PROBLEM »
Every entry, from the first to the last, should be written out exactly.
(Beginning of MATERIAL PROVIDED)
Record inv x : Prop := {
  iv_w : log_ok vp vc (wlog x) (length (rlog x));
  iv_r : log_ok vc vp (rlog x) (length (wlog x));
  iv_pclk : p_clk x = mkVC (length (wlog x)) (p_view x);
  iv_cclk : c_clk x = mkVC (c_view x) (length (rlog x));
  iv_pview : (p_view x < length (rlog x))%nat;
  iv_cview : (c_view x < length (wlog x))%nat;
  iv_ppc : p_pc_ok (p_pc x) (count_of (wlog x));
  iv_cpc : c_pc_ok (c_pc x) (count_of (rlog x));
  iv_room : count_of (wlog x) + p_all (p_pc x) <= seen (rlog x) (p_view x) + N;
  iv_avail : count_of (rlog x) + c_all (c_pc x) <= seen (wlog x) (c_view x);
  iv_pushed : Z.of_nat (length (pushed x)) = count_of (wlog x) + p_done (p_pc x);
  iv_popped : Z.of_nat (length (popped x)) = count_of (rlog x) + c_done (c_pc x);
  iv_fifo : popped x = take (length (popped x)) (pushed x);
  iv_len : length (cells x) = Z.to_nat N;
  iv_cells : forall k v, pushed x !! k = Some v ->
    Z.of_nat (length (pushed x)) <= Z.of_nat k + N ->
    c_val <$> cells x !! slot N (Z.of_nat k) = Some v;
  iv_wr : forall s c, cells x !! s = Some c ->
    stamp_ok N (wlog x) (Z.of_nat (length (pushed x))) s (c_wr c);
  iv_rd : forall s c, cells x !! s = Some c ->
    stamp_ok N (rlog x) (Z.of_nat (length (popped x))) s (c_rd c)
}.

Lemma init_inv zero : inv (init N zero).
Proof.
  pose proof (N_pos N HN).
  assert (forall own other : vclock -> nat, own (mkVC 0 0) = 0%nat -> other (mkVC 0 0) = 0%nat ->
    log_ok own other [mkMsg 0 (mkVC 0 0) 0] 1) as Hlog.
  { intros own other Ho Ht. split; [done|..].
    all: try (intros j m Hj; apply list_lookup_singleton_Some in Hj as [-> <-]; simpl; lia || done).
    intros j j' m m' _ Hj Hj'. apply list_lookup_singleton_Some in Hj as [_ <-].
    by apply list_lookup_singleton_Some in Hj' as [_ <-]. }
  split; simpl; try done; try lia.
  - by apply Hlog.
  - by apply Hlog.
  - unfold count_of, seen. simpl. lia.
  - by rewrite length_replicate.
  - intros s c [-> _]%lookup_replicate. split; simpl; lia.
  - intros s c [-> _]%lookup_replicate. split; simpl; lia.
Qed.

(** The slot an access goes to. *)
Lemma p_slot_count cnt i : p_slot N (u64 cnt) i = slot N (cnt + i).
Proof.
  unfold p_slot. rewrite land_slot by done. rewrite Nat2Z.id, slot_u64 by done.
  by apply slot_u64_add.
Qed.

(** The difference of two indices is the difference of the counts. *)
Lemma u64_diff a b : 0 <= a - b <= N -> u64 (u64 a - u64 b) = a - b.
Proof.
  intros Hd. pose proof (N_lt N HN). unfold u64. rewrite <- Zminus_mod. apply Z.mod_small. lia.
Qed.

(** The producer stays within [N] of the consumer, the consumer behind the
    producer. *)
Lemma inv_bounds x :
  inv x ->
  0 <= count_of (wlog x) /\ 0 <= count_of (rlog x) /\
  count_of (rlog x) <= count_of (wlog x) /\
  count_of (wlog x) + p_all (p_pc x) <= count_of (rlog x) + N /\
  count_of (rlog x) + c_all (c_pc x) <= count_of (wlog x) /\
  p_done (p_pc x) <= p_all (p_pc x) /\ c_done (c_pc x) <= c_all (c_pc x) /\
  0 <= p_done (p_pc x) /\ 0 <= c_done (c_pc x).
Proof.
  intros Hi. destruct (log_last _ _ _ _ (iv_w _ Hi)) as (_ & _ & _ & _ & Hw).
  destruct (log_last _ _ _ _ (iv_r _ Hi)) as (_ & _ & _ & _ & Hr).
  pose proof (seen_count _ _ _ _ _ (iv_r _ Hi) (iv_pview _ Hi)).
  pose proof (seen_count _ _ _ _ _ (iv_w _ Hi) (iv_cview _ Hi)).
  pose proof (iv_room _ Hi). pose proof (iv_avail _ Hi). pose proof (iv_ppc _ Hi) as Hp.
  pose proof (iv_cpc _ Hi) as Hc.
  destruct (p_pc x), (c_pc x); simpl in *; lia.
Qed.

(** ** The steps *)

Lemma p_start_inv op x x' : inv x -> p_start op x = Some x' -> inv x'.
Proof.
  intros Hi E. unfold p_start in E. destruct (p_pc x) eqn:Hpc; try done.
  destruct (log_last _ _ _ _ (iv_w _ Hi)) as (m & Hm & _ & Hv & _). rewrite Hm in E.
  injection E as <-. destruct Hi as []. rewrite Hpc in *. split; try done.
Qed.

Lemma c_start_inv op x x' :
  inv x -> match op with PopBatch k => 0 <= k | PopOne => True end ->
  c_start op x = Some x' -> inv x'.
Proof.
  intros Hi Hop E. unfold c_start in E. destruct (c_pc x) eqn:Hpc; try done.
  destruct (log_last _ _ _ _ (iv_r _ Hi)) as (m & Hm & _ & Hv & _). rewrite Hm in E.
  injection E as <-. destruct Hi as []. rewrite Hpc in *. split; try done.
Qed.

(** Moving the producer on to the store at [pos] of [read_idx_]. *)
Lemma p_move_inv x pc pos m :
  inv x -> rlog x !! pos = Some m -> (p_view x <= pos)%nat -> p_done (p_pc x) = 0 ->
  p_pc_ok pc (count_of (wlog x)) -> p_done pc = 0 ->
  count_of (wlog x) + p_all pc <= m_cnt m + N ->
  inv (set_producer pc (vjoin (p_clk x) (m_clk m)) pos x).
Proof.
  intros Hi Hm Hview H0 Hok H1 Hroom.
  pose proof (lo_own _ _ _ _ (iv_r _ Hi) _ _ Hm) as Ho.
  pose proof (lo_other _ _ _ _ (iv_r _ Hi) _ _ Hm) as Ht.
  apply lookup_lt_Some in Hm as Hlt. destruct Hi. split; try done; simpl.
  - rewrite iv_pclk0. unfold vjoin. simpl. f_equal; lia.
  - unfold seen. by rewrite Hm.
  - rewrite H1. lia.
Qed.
(End of MATERIAL PROVIDED)
RESULT OF THE TASK »
Record inv x : Prop := {
  iv_w : log_ok vp vc (wlog x) (length (rlog x));
  iv_r : log_ok vc vp (rlog x) (length (wlog x));
  iv_pclk : p_clk x = mkVC (length (wlog x)) (p_view x);
  iv_cclk : c_clk x = mkVC (c_view x) (length (rlog x));
  iv_pview : (p_view x < length (rlog x))%nat;
  iv_cview : (c_view x < length (wlog x))%nat;
  iv_ppc : p_pc_ok (p_pc x) (count_of (wlog x));
  iv_cpc : c_pc_ok (c_pc x) (count_of (rlog x));
  iv_room : count_of (wlog x) + p_all (p_pc x) <= seen (rlog x) (p_view x) + N;
  iv_avail : count_of (rlog x) + c_all (c_pc x) <= seen (wlog x) (c_view x);
  iv_pushed : Z.of_nat (length (pushed x)) = count_of (wlog x) + p_done (p_pc x);
  iv_popped : Z.of_nat (length (popped x)) = count_of (rlog x) + c_done (c_pc x);
  iv_fifo : popped x = take (length (popped x)) (pushed x);
  iv_len : length (cells x) = Z.to_nat N;
  iv_cells : forall k v, pushed x !! k = Some v ->
    Z.of_nat (length (pushed x)) <= Z.of_nat k + N ->
    c_val <$> cells x !! slot N (Z.of_nat k) = Some v;
  iv_wr : forall s c, cells x !! s = Some c ->
    stamp_ok N (wlog x) (Z.of_nat (length (pushed x))) s (c_wr c);
  iv_rd : forall s c, cells x !! s = Some c ->
    stamp_ok N (rlog x) (Z.of_nat (length (popped x))) s (c_rd c)
}.

Lemma init_inv zero : inv (init N zero).
Proof.
  pose proof (N_pos N HN).
  assert (forall own other : vclock -> nat, own (mkVC 0 0) = 0%nat -> other (mkVC 0 0) = 0%nat ->
    log_ok own other [mkMsg 0 (mkVC 0 0) 0] 1) as Hlog.
  { intros own other Ho Ht. split; [done|..].
    all: try (intros j m Hj; apply list_lookup_singleton_Some in Hj as [-> <-]; simpl; lia || done).
    intros j j' m m' _ Hj Hj'. apply list_lookup_singleton_Some in Hj as [_ <-].
    by apply list_lookup_singleton_Some in Hj' as [_ <-]. }
  split; simpl; try done; try lia.
  - by apply Hlog.
  - by apply Hlog.
  - unfold count_of, seen. simpl. lia.
  - by rewrite length_replicate.
  - intros s c [-> _]%lookup_replicate. split; simpl; lia.
  - intros s c [-> _]%lookup_replicate. split; simpl; lia.
Qed.

(** The slot an access goes to. *)
Lemma p_slot_count cnt i : p_slot N (u64 cnt) i = slot N (cnt + i).
Proof.
  unfold p_slot. rewrite land_slot by done. rewrite Nat2Z.id, slot_u64 by done.
  by apply slot_u64_add.
Qed.

(** The difference of two indices is the difference of the counts. *)
Lemma u64_diff a b : 0 <= a - b <= N -> u64 (u64 a - u64 b) = a - b.
Proof.
  intros Hd. pose proof (N_lt N HN). unfold u64. rewrite <- Zminus_mod. apply Z.mod_small. lia.
Qed.

(** The producer stays within [N] of the consumer, the consumer behind the
    producer. *)
Lemma inv_bounds x :
  inv x ->
  0 <= count_of (wlog x) /\ 0 <= count_of (rlog x) /\
  count_of (rlog x) <= count_of (wlog x) /\
  count_of (wlog x) + p_all (p_pc x) <= count_of (rlog x) + N /\
  count_of (rlog x) + c_all (c_pc x) <= count_of (wlog x) /\
  p_done (p_pc x) <= p_all (p_pc x) /\ c_done (c_pc x) <= c_all (c_pc x) /\
  0 <= p_done (p_pc x) /\ 0 <= c_done (c_pc x).
Proof.
  intros Hi. destruct (log_last _ _ _ _ (iv_w _ Hi)) as (_ & _ & _ & _ & Hw).
  destruct (log_last _ _ _ _ (iv_r _ Hi)) as (_ & _ & _ & _ & Hr).
  pose proof (seen_count _ _ _ _ _ (iv_r _ Hi) (iv_pview _ Hi)).
  pose proof (seen_count _ _ _ _ _ (iv_w _ Hi) (iv_cview _ Hi)).
  pose proof (iv_room _ Hi). pose proof (iv_avail _ Hi). pose proof (iv_ppc _ Hi) as Hp.
  pose proof (iv_cpc _ Hi) as Hc.
  destruct (p_pc x), (c_pc x); simpl in *; lia.
Qed.

(** ** The steps *)

Lemma p_start_inv op x x' : inv x -> p_start op x = Some x' -> inv x'.
Proof.
  intros Hi E. unfold p_start in E. destruct (p_pc x) eqn:Hpc; try done.
  destruct (log_last _ _ _ _ (iv_w _ Hi)) as (m & Hm & _ & Hv & _). rewrite Hm in E.
  injection E as <-. destruct Hi as []. rewrite Hpc in *. split; try done.
Qed.

Lemma c_start_inv op x x' :
  inv x -> match op with PopBatch k => 0 <= k | PopOne => True end ->
  c_start op x = Some x' -> inv x'.
Proof.
  intros Hi Hop E. unfold c_start in E. destruct (c_pc x) eqn:Hpc; try done.
  destruct (log_last _ _ _ _ (iv_r _ Hi)) as (m & Hm & _ & Hv & _). rewrite Hm in E.
  injection E as <-. destruct Hi as []. rewrite Hpc in *. split; try done.
Qed.

(** Moving the producer on to the store at [pos] of [read_idx_]. *)
Lemma p_move_inv x pc pos m :
  inv x -> rlog x !! pos = Some m -> (p_view x <= pos)%nat -> p_done (p_pc x) = 0 ->
  p_pc_ok pc (count_of (wlog x)) -> p_done pc = 0 ->
  count_of (wlog x) + p_all pc <= m_cnt m + N ->
  inv (set_producer pc (vjoin (p_clk x) (m_clk m)) pos x).
Proof.
  intros Hi Hm Hview H0 Hok H1 Hroom.
  pose proof (lo_own _ _ _ _ (iv_r _ Hi) _ _ Hm) as Ho.
  pose proof (lo_other _ _ _ _ (iv_r _ Hi) _ _ Hm) as Ht.
  apply lookup_lt_Some in Hm as Hlt. destruct Hi. split; try done; simpl.
  - rewrite iv_pclk0. unfold vjoin. simpl. f_equal; lia.
  - unfold seen. by rewrite Hm.
  - rewrite H1. lia.
Qed.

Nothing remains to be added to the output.